◆ Task to carry out ◆
Output range, inclusive: from the line containing "then <[Z.to_nat offset" to the line containing "(Some match_) =>". Restate those lines from the data below word for word and only those.

_ _ _ _ _ _ _

(** "ABCDEFGHIJKLMNOPQRSTUVWXYZabcdefghijklmnopqrstuvwxyz0123456789+/" *)
Definition base64 : list Z :=
  map (fun i => 65 + Z.of_nat i) (seq 0 26) ++ map (fun i => 97 + Z.of_nat i) (seq 0 26) ++
  map (fun i => 48 + Z.of_nat i) (seq 0 10) ++ [43; 47].

Definition base64_encoded_len (raw_len : Z) : Z := (raw_len + 3 - 1) / 3 * 4.

Definition encode_sextet (raw : list Z) (bit : Z) : Z :=
  let raw_len := Z.of_nat (length raw) in
  let byte := bit / 8 in
  let shift := bit `mod` 8 in
  let tmp := Z.shiftl (nth (Z.to_nat byte) raw 0) shift in
  let tmp := if decide (byte + 1 < raw_len)
             then Z.lor tmp (Z.shiftr (nth (Z.to_nat (byte + 1)) raw 0) (8 - shift)) else tmp in
  Z.land (Z.shiftr tmp 2) 63.

(** The two loops of the encoder.  [bit] grows by 6 each time; the fuel is
    taken as the number of raw bits, and one more, respectively 4. *)
Fixpoint encode_loop (fuel : nat) (raw data : list Z) (bit : Z) (used : nat) : Z * nat * list Z :=
  match fuel with
  | O => (bit, used, data)
  | S fuel =>
    if decide (bit < 8 * Z.of_nat (length raw))
    then encode_loop fuel raw (put data used (nth (Z.to_nat (encode_sextet raw bit)) base64 0)) (bit + 6) (S used)
    else (bit, used, data)
  end.

Fixpoint pad_loop (fuel : nat) (data : list Z) (bit : Z) (used : nat) : nat * list Z :=
  match fuel with
  | O => (used, data)
  | S fuel =>
    if decide (bit `mod` 8 <> 0) then pad_loop fuel (put data used 61) (bit + 6) (S used)
    else (used, data)
  end.

Definition base64_encode (raw data : list Z) : nat * list Z :=
  let '(bit, used, data) := encode_loop (8 * length raw + 1) raw data 0 0 in
  let '(used, data) := pad_loop 4 data bit used in
  let data := put data used 0 in
  let data := if decide (length data <> 0)%nat then <[(length data - 1)%nat := 0]> data else data in
  (used, data).

(** One OR of the decoder: [if ( offset < len ) out[offset] |= v;] *)
Definition or_byte (out : list Z) (offset : Z) (v : Z) : list Z :=
  if decide (offset < Z.of_nat (length out))
  then <[Z.to_nat offset := u8 (Z.lor (nth (Z.to_nat offset) out 0) v)]> out else out.

Definition decode_sextet (out : list Z) (bit in_bits : Z) : list Z :=
  let in_bits := Z.shiftl in_bits 2 in
  let offset := bit / 8 in
  let out := or_byte out offset (Z.shiftr in_bits (bit `mod` 8)) in
  or_byte out (offset + 1) (Z.shiftl in_bits (8 - bit `mod` 8)).

(** [None] is a [strchr] that found neither the character nor a NUL within
    the fuel. *)
Fixpoint decode_loop (fuel : nat) (rodata : mem) (encoded out : list Z) (bit pad_count : Z) :
    option (result Z * list Z) :=
  match encoded with
  | [] =>
    if decide (bit `mod` 8 <> 0) then Some (Err EINVAL, out) else Some (Ok (bit / 8), out)
  | in_char :: encoded =>
    if isspace in_char then decode_loop fuel rodata encoded out bit pad_count
    else if decide (in_char = 61) then
      if decide (pad_count >= 2) then Some (Err EINVAL, out)
      else decode_loop fuel rodata encoded out (u32 (bit - 2)) (pad_count + 1)
    else if decide (pad_count <> 0) then Some (Err EINVAL, out)
    else match strchr fuel rodata 0 in_char with
         | None => None
         | Some None => Some (Err EINVAL, out)
         | Some (Some match_) =>
           decode_loop fuel rodata encoded (decode_sextet out bit match_) (u32 (bit + 6)) pad_count
         end
  end.

Definition base64_decode (fuel : nat) (rodata : mem) (encoded data : list Z) : option (result Z * list Z) :=
  decode_loop fuel rodata encoded (replicate (length data) 0) 0 0.

(** ** Lemmas: writing a string into a buffer *)

Definition written (l data : list Z) : list Z := take (length data) (l ++ drop (length l) data).

Lemma written_length l data : length (written l data) = length data.
Proof. unfold written. rewrite length_take, length_app, length_drop. lia. Qed.

Lemma written_nil data : written [] data = data.
Proof. unfold written. simpl. rewrite drop_0. by apply take_ge. Qed.

Lemma put_length data i c : length (put data i c) = length data.
Proof. unfold put. case_decide; [apply length_insert|done]. Qed.

Lemma put_written l data c : put (written l data) (length l) c = written (l ++ [c]) data.
Proof.
  unfold put. rewrite written_length. unfold written. apply list_eq. intros i. case_decide as H.
  - destruct (decide (i < length data)%nat); [|rewrite !lookup_ge_None_2; [done|..]].
    + rewrite !lookup_take_lt by lia. destruct (decide (i = length l)) as [->|Hne].
      * rewrite list_lookup_insert_eq by (rewrite length_take, length_app, length_drop; lia).
        rewrite <- app_assoc, lookup_app_r, Nat.sub_diag by lia. done.
      * rewrite list_lookup_insert_ne by done. rewrite lookup_take_lt by lia.
        destruct (decide (i < length l)%nat).
        -- rewrite <- app_assoc, !lookup_app_l by lia. done.
        -- rewrite !lookup_app_r by (rewrite ?length_app; simpl; lia). rewrite !lookup_drop, length_app. simpl.
           f_equal. lia.
    + rewrite length_take. lia.
    + rewrite length_insert, length_take. lia.
  - by rewrite !take_app_le by (rewrite ?length_app; lia).
Qed.

(** ** Bits of a byte string, the most significant first *)

Definition bit_of (l : list Z) (i : Z) : bool := Z.testbit (nth (Z.to_nat (i / 8)) l 0) (7 - i `mod` 8).

Lemma testbit_byte_high v i : is_byte v -> 8 <= i -> Z.testbit v i = false.
Proof.
  intros Hv Hi. rewrite <- (wrap_small 8 v Hv). unfold wrap. apply Z.mod_pow2_bits_high. lia.
Qed.

Lemma nth_byte l i : bytes l -> is_byte (nth i l 0).
Proof.
  intros Hl. destruct (decide (i < length l)%nat).
  - rewrite Forall_forall in Hl. by apply Hl, list_elem_of_In, nth_In.
  - rewrite nth_overflow by lia. done.
Qed.

(** Two byte strings of the same length with the same bits are equal. *)
Lemma bit_of_inj l1 l2 :
  bytes l1 -> bytes l2 -> length l1 = length l2 ->
  (forall i, 0 <= i < 8 * Z.of_nat (length l1) -> bit_of l1 i = bit_of l2 i) -> l1 = l2.
Proof.
  intros H1 H2 Hl Hb. apply (nth_ext _ _ 0 0 Hl). intros n Hn. apply Z.bits_inj'. intros k Hk.
  destruct (decide (k < 8)).
  - specialize (Hb (7 - k + Z.of_nat n * 8) ltac:(lia)). unfold bit_of in Hb.
    rewrite Z.div_add, Z.mod_add, Z.div_small, Z.mod_small, Z.add_0_l, Nat2Z.id in Hb by lia.
    by replace (7 - (7 - k)) with k in Hb by lia.
  - rewrite !testbit_byte_high by (lia || by apply nth_byte). done.
Qed.

Lemma bit_of_beyond l i : 8 * Z.of_nat (length l) <= i -> bit_of l i = false.
Proof.
  intros Hi. unfold bit_of. pose proof (Z.div_mod i 8). pose proof (Z.mod_pos_bound i 8).
  rewrite nth_overflow by lia. apply Z.bits_0.
Qed.

Lemma land_63_bit a k : 0 <= k -> Z.testbit (Z.land a 63) k = bool_decide (k < 6) && Z.testbit a k.
Proof.
  intros Hk. change 63 with (Z.ones 6). rewrite Z.land_spec, andb_comm. f_equal.
  case_bool_decide; [by apply Z.ones_spec_low|apply Z.ones_spec_high; lia].
Qed.
(* ===== verification/Inet.v ===== *)
(** * IPv4 address notation (net/ipv4.c)

    [inet_aton] reads the string at an address of a memory block, with the
    [strtoul] of Strings; [inet_ntoa] prints with the [sprintf] of Vsprintf.
    An address is its four bytes in network order. *)

From S2P Require Import Prelude CMem Strings Vsprintf.

(** The loop of [inet_aton] over the separators that are left; the last one is
    the terminator of the string.  [None]: out of fuel; [Some None]: the
    source returns zero. *)
Fixpoint inet_aton_loop (fuel : nat) (m : mem) (string : Z) (separators acc : list Z) : option (option (list Z)) :=
  match separators with
  | [] => Some None
  | separator :: separators =>
    match strtoul fuel m string 0 with
    | None => None
    | Some (value, endp) =>
      if decide (string = endp) then Some None
      else if decide (value > 0xff) then Some None
      else if decide (m endp <> separator) then Some None
      else if decide (separator = 0) then Some (Some (acc ++ [value]))
      else inet_aton_loop fuel m (endp + 1) separators (acc ++ [value])
    end
  end.

Definition inet_aton (fuel : nat) (m : mem) (string : Z) : option (option (list Z)) :=
  inet_aton_loop fuel m string (lit "..." ++ [0]) [].

Definition inet_ntoa (bytes : list Z) : option (list Z) :=
  vcprintf (lit "%d.%d.%d.%d") (map VInt bytes).

(** ** Round trip *)

(** The decimal digits of a byte. *)
Definition byte_digits (v : Z) : list Z :=
  if decide (v < 10) then [v] else if decide (v < 100) then [v / 10; v `mod` 10] else [v / 100; (v / 10) `mod` 10; v `mod` 10].

Definition byte_check (v : Z) : bool :=
  forallb (fun d => bool_decide (0 <= d < 10)) (byte_digits v) && bool_decide (digits_value 10 0 (byte_digits v) = v) &&
  bool_decide (format_decimal v 0 0 = map digit_char (byte_digits v)) && bool_decide (length (byte_digits v) <= 3)%nat &&
  (bool_decide (byte_digits v = [0]) || bool_decide (0 < nth 0 (byte_digits v) 0 < 10)).

Lemma byte_digits_ok v :
  is_byte v -> Forall (fun d => 0 <= d < 10) (byte_digits v) /\ digits_value 10 0 (byte_digits v) = v /\
    format_decimal v 0 0 = map digit_char (byte_digits v) /\
    (length (byte_digits v) <= 3)%nat /\ (byte_digits v = [0] \/ exists d ds, byte_digits v = d :: ds /\ 0 < d < 10).
Proof.
  intros Hv. pose proof (all_bytes byte_check ltac:(vm_compute; reflexivity) v Hv) as Ha. unfold byte_check in Ha.
  rewrite !andb_true_iff, orb_true_iff, !bool_decide_eq_true, forallb_forall in Ha.
  destruct Ha as ((((A1 & A2) & A3) & A4) & A5). split_and!; try done.
  - apply Forall_forall. intros d Hd. specialize (A1 d). rewrite bool_decide_eq_true in A1. by apply A1, list_elem_of_In.
  - destruct A5 as [A5|A5]; [by left|right]. destruct (byte_digits v) as [|d ds]; [simpl in A5; lia|]. by exists d, ds.
Qed.

(** [strtoul] with automatic base reads a decimal byte; a lone zero is read as
    an octal prefix without digits. *)
Lemma strtoul_byte fuel m a v c :
  is_byte v -> at_mem m a (map digit_char (byte_digits v) ++ [c]) -> c = 46 \/ c = 0 -> (4 <= fuel)%nat ->
  strtoul fuel m a 0 = Some (v, a + Z.of_nat (length (byte_digits v))).
Proof.
  intros Hv Hm Hc Hf. destruct (byte_digits_ok v Hv) as (B1 & B2 & _ & B4 & B5).
  assert (digit_value c >= 10 /\ Z.land c (Z.lnot 32) <> 88) as [Hd Hx] by (destruct Hc as [->| ->]; vm_compute; done).
  destruct fuel as [|fuel]; [lia|]. unfold strtoul, strtoul_pre. destruct B5 as [E|(d & ds & E & Hd0)]; rewrite E in *.
  - cbn [map app] in Hm. apply at_mem_cons in Hm as [E0 Hm]. pose proof Hm as [E1 _]%at_mem_cons. change (digit_char 0) with 48 in E0.
    cbn [skip_space]. rewrite E0. change (isspace 48) with false. cbv iota. rewrite E0. cbn [decide].
    rewrite !(decide_False (P := 48 = 45)), !(decide_False (P := 48 = 43)) by done. cbv beta iota.
    rewrite !(decide_True (P := 0 = 0)) by done. rewrite E0, (decide_True (P := 48 = 48)), E1, decide_False by done.
    rewrite (strtoul_digits_spec _ _ _ 8 0 [] c); [|lia|done|constructor|done|lia|simpl; lia].
    simpl in B2. subst v. cbn. do 2 f_equal. lia.
  - cbn [map app] in Hm. pose proof Hm as [E0 _]%at_mem_cons.
    assert (48 < digit_char d <= 57) as Hch by (unfold digit_char; rewrite decide_True by lia; lia).
    assert (isspace (digit_char d) = false) as Hs by (unfold isspace; rewrite !bool_decide_false by lia; done).
    cbn [skip_space]. rewrite E0, Hs. cbv iota. rewrite E0, !(decide_False (P := digit_char d = _)) by lia. cbv beta iota.
    rewrite (decide_True (P := 0 = 0)) by done. rewrite E0, decide_False by lia.
    rewrite (strtoul_digits_spec _ _ _ 10 0 (d :: ds) c); [|lia|done|done|done|lia|lia].
    rewrite B2, wrap_small; [done|]. zlia.
Qed.

(** An IPv4 address printed by [inet_ntoa] is read back by [inet_aton]. *)
Theorem inet_roundtrip fuel m a b0 b1 b2 b3 :
  bytes [b0; b1; b2; b3] -> (4 <= fuel)%nat ->
  exists s, inet_ntoa [b0; b1; b2; b3] = Some s /\ (length s <= 15)%nat /\
    (cstr m a s -> inet_aton fuel m a = Some (Some [b0; b1; b2; b3])).
Proof.
  intros Hb Hf. rewrite !Forall_cons in Hb. destruct Hb as (H0 & H1 & H2 & H3 & _).
  set (p v := map digit_char (byte_digits v)).
  exists (p b0 ++ [46] ++ p b1 ++ [46] ++ p b2 ++ [46] ++ p b3).
  assert (forall v, is_byte v -> format_decimal (s32 v) 0 0 = p v /\ (length (p v) <= 3)%nat) as Hp.
  { intros v Hv. destruct (byte_digits_ok v Hv) as (_ & _ & B3 & B4 & _). assert (length (p v) <= 3)%nat as Hl by (unfold p; by rewrite length_map).
    split; [|done]. by rewrite sext_small by zlia. }
  destruct (Hp b0 H0) as [P0 L0], (Hp b1 H1) as [P1 L1], (Hp b2 H2) as [P2 L2], (Hp b3 H3) as [P3 L3].
  split_and!.
  - change (inet_ntoa [b0; b1; b2; b3]) with (vcprintf_loop 11 [37; 100; 46; 37; 100; 46; 37; 100; 46; 37; 100] [VInt b0; VInt b1; VInt b2; VInt b3]).
    rewrite (vcprintf_d _ _ _ _ _ P0), vcprintf_plain, (vcprintf_d _ _ _ _ _ P1), vcprintf_plain, (vcprintf_d _ _ _ _ _ P2),
      vcprintf_plain, (vcprintf_d _ _ _ _ _ P3) by (done || lia).
    simpl. by rewrite app_nil_r.
  - rewrite !length_app. simpl. lia.
  - intros [Hm _]. unfold inet_aton. change (lit "..." ++ [0]) with [46; 46; 46; 0]. rewrite <- !app_assoc in Hm.
    assert (forall v, length (byte_digits v) = length (p v)) as Hlen by (intros v; unfold p; by rewrite length_map).
    assert (forall a v c l, at_mem m a (p v ++ [c] ++ l) -> is_byte v -> c = 46 \/ c = 0 ->
      strtoul fuel m a 0 = Some (v, a + Z.of_nat (length (p v))) /\ m (a + Z.of_nat (length (p v))) = c /\
      a <> a + Z.of_nat (length (p v)) /\ at_mem m (a + Z.of_nat (length (p v)) + 1) l) as Hst.
    { intros a0 v c l Ha Hv Hc. rewrite app_assoc in Ha. apply at_mem_app in Ha as [Ha Hr].
      rewrite (strtoul_byte fuel m a0 v c) by done. pose proof (at_mem_app m a0 (p v) [c]) as Hap. apply Hap in Ha as [_ Hc0].
      apply at_mem_cons in Hc0 as [Hc0 _]. rewrite Hlen. split_and!; [done|done| |].
      - destruct (byte_digits_ok v Hv) as (_ & _ & _ & _ & B5). rewrite <- Hlen. destruct B5 as [->|(d & ds & -> & _)]; simpl; lia.
      - rewrite length_app in Hr. simpl in Hr. by replace (a0 + Z.of_nat (length (p v)) + 1) with (a0 + Z.of_nat (length (p v) + 1)) by lia. }
    cbn [inet_aton_loop].
    destruct (Hst _ _ _ _ Hm H0 ltac:(by left)) as (-> & E0 & N0 & M0). rewrite decide_False, decide_False, E0, decide_False, decide_False by (done || zlia).
    destruct (Hst _ _ _ _ M0 H1 ltac:(by left)) as (-> & E1 & N1 & M1). rewrite decide_False, decide_False, E1, decide_False, decide_False by (done || zlia).
    destruct (Hst _ _ _ _ M1 H2 ltac:(by left)) as (-> & E2 & N2 & M2). rewrite decide_False, decide_False, E2, decide_False, decide_False by (done || zlia).
    rewrite <- (app_nil_r [0]) in M2.
    destruct (Hst _ _ _ _ M2 H3 ltac:(by right)) as (-> & E3 & N3 & _). rewrite decide_False, decide_False, E3, decide_False, decide_True by (done || zlia).
    done.
Qed.

Lemma inet_roundtrip_witness :
  exists s, inet_ntoa [192; 168; 0; 10] = Some s /\
    inet_aton 4 (mem_of (s ++ [0])) 0 = Some (Some [192; 168; 0; 10]).
Proof.
  destruct (inet_roundtrip 4 (mem_of (lit "192.168.0.10" ++ [0])) 0 192 168 0 10) as (s & E & _ & Hs).
  - repeat constructor; done.
  - lia.
  - exists s. split; [exact E|]. vm_compute in E. injection E as <-. apply Hs. split; [reflexivity|].
    repeat constructor; done.
Defined.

_ _ _ _ _ _ _

◆ Task response ◆
  then <[Z.to_nat offset := u8 (Z.lor (nth (Z.to_nat offset) out 0) v)]> out else out.

Definition decode_sextet (out : list Z) (bit in_bits : Z) : list Z :=
  let in_bits := Z.shiftl in_bits 2 in
  let offset := bit / 8 in
  let out := or_byte out offset (Z.shiftr in_bits (bit `mod` 8)) in
  or_byte out (offset + 1) (Z.shiftl in_bits (8 - bit `mod` 8)).

(** [None] is a [strchr] that found neither the character nor a NUL within
    the fuel. *)
Fixpoint decode_loop (fuel : nat) (rodata : mem) (encoded out : list Z) (bit pad_count : Z) :
    option (result Z * list Z) :=
  match encoded with
  | [] =>
    if decide (bit `mod` 8 <> 0) then Some (Err EINVAL, out) else Some (Ok (bit / 8), out)
  | in_char :: encoded =>
    if isspace in_char then decode_loop fuel rodata encoded out bit pad_count
    else if decide (in_char = 61) then
      if decide (pad_count >= 2) then Some (Err EINVAL, out)
      else decode_loop fuel rodata encoded out (u32 (bit - 2)) (pad_count + 1)
    else if decide (pad_count <> 0) then Some (Err EINVAL, out)
    else match strchr fuel rodata 0 in_char with
         | None => None
         | Some None => Some (Err EINVAL, out)
         | Some (Some match_) =>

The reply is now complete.